Cliff Click commented: Can you reproduce it? Cliff

exalate-issue-sync[bot] commented 1 year ago

Neeraja Madabhushi commented: Couldn't reproduce it.

Could be related to https://0xdata.atlassian.net/browse/PUBDEV-604

Where additional frame was still around and something got corrupted.

While reproducing verified that no unnecessary frames left out as in PUBDEV-604

exalate-issue-sync[bot] commented 1 year ago

Cliff Click commented: Hoping some other fix got this (e.g. recent Job-key update or recent compressed-chunk fix)
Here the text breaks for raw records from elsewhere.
(* ===== verification/ManagerAdmin.v ===== *)
(** * Administration and lifecycle
    (src/rbac.go, src/admin.go, src/lifecycle.go, src/revocation.go,
    src/client_audit.go, src/audit.go)

    Roles of a workspace and of the instance, workspaces and memberships, the
    status and profile of accounts, bulk revocation, and host-supplied audit
    events.  The listings are in [ManagerListings]. *)
From stdpp Require Import base gmap sets list strings numbers.
From Stdlib Require Import ZArith Lia Ascii.
From S2P Require Import Prelude Bytes Uuid Types OAuthTypes Roles AuditChain Store StoreUsers StoreTokens StoreWorkspaces StoreScim StoreOAuth Commit StoreSystem GoText GoNet Tokens Events Manager ManagerGates ManagerPassword.

Section admin.
Context {E : Env}.
Abbreviation m := the_manager.

(** The tail most mutations share: the audit event, the header of the event,
    the commit with its hooks, the call, the emission. *)
Definition commit_change_by (actorID workspaceID : UUID)
    (action operation resourceType resourceID : string) (name : EventName)
    (change : EventMeta → Change) (f : Commit → Context → M Store unit) : M World unit :=
  event ← newAudit actorID action resourceType resourceID workspaceID AuditSucceeded EmptyString;
  meta ← newEventMeta name operation actorID workspaceID event;
  mapped operation (call (f (transactionalCommit event (change meta))));;
  emit meta.
Definition commit_change (actor : Authentication) := commit_change_by (Authentication_UserID actor).

(** The same where the instant of the change is read just before the call. *)
Definition commit_change_at (actor : Authentication) (workspaceID : UUID)
    (action operation resourceType resourceID : string) (name : EventName)
    (change : EventMeta → Change) (f : Z → Commit → Context → M Store unit) : M World unit :=
  event ← newAudit (Authentication_UserID actor) action resourceType resourceID workspaceID
    AuditSucceeded EmptyString;
  meta ← newEventMeta name operation (Authentication_UserID actor) workspaceID event;
  at_ ← now;
  mapped operation (call (f at_ (transactionalCommit event (change meta))));;
  emit meta.

(** A lookup that may find nothing; other errors are returned. *)
Definition optional {A} (f : Context → M Store A) : M World (option A) :=
  r ← attempt (call f);
  match r with
  | Ok a => mret (Some a)
  | Error e => if errors_Is e ErrNotFound then mret None else throw e
  end.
Re-open if we see this stack trace again

exalate-issue-sync[bot] commented 1 year ago

Neeraja Madabhushi commented: I am seeing Rollup stats exception consistently when I try to do getFrames on my cluster on 172.16.2.189:55555.

Steps to reproduce :

1) go to 172.16.2.189:55555 2) getFrames

Error evaluating cell

Error calling GET /3/Frames with opts null

water.DException$DistributedException: from /172.16.2.188:55555; by class water.fvec.RollupStats$ComputeRollupsTask; class water.DException$DistributedException: from /172.16.2.189:55555; by class water.fvec.RollupStats$Roll; class java.lang.NullPointerException: null

TOGGLE STACK TRACE water.DException$DistributedException: from /172.16.2.188:55555; by class water.fvec.RollupStats$ComputeRollupsTask; class water.DException$DistributedException: from /172.16.2.189:55555; by class water.fvec.RollupStats$Roll; class java.lang.NullPointerException: null (java.lang.RuntimeException) water.fvec.RollupStats.get(RollupStats.java:278) water.fvec.RollupStats.get(RollupStats.java:287) water.fvec.Vec.rollupStats(Vec.java:565) water.fvec.Vec.checksum_impl(Vec.java:584) water.Keyed.checksum(Keyed.java:52) water.fvec.Frame.checksum_impl(Frame.java:382) water.Keyed.checksum(Keyed.java:52) water.api.FrameV3.(FrameV3.java:223) water.api.FramesBase.fillFromImpl(FramesBase.java:66) water.api.FramesHandler.list(FramesHandler.java:88) sun.reflect.NativeMethodAccessorImpl.invoke0(Native Method) sun.reflect.NativeMethodAccessorImpl.invoke(NativeMethodAccessorImpl.java:57) sun.reflect.DelegatingMethodAccessorImpl.invoke(DelegatingMethodAccessorImpl.java:43) java.lang.reflect.Method.invoke(Method.java:606) water.api.Handler.handle(Handler.java:57) water.api.RequestServer.handle(RequestServer.java:668) water.api.RequestServer.serve(RequestServer.java:604) water.NanoHTTPD$HTTPSession.run(NanoHTTPD.java:434) java.lang.Thread.run(Thread.java:745)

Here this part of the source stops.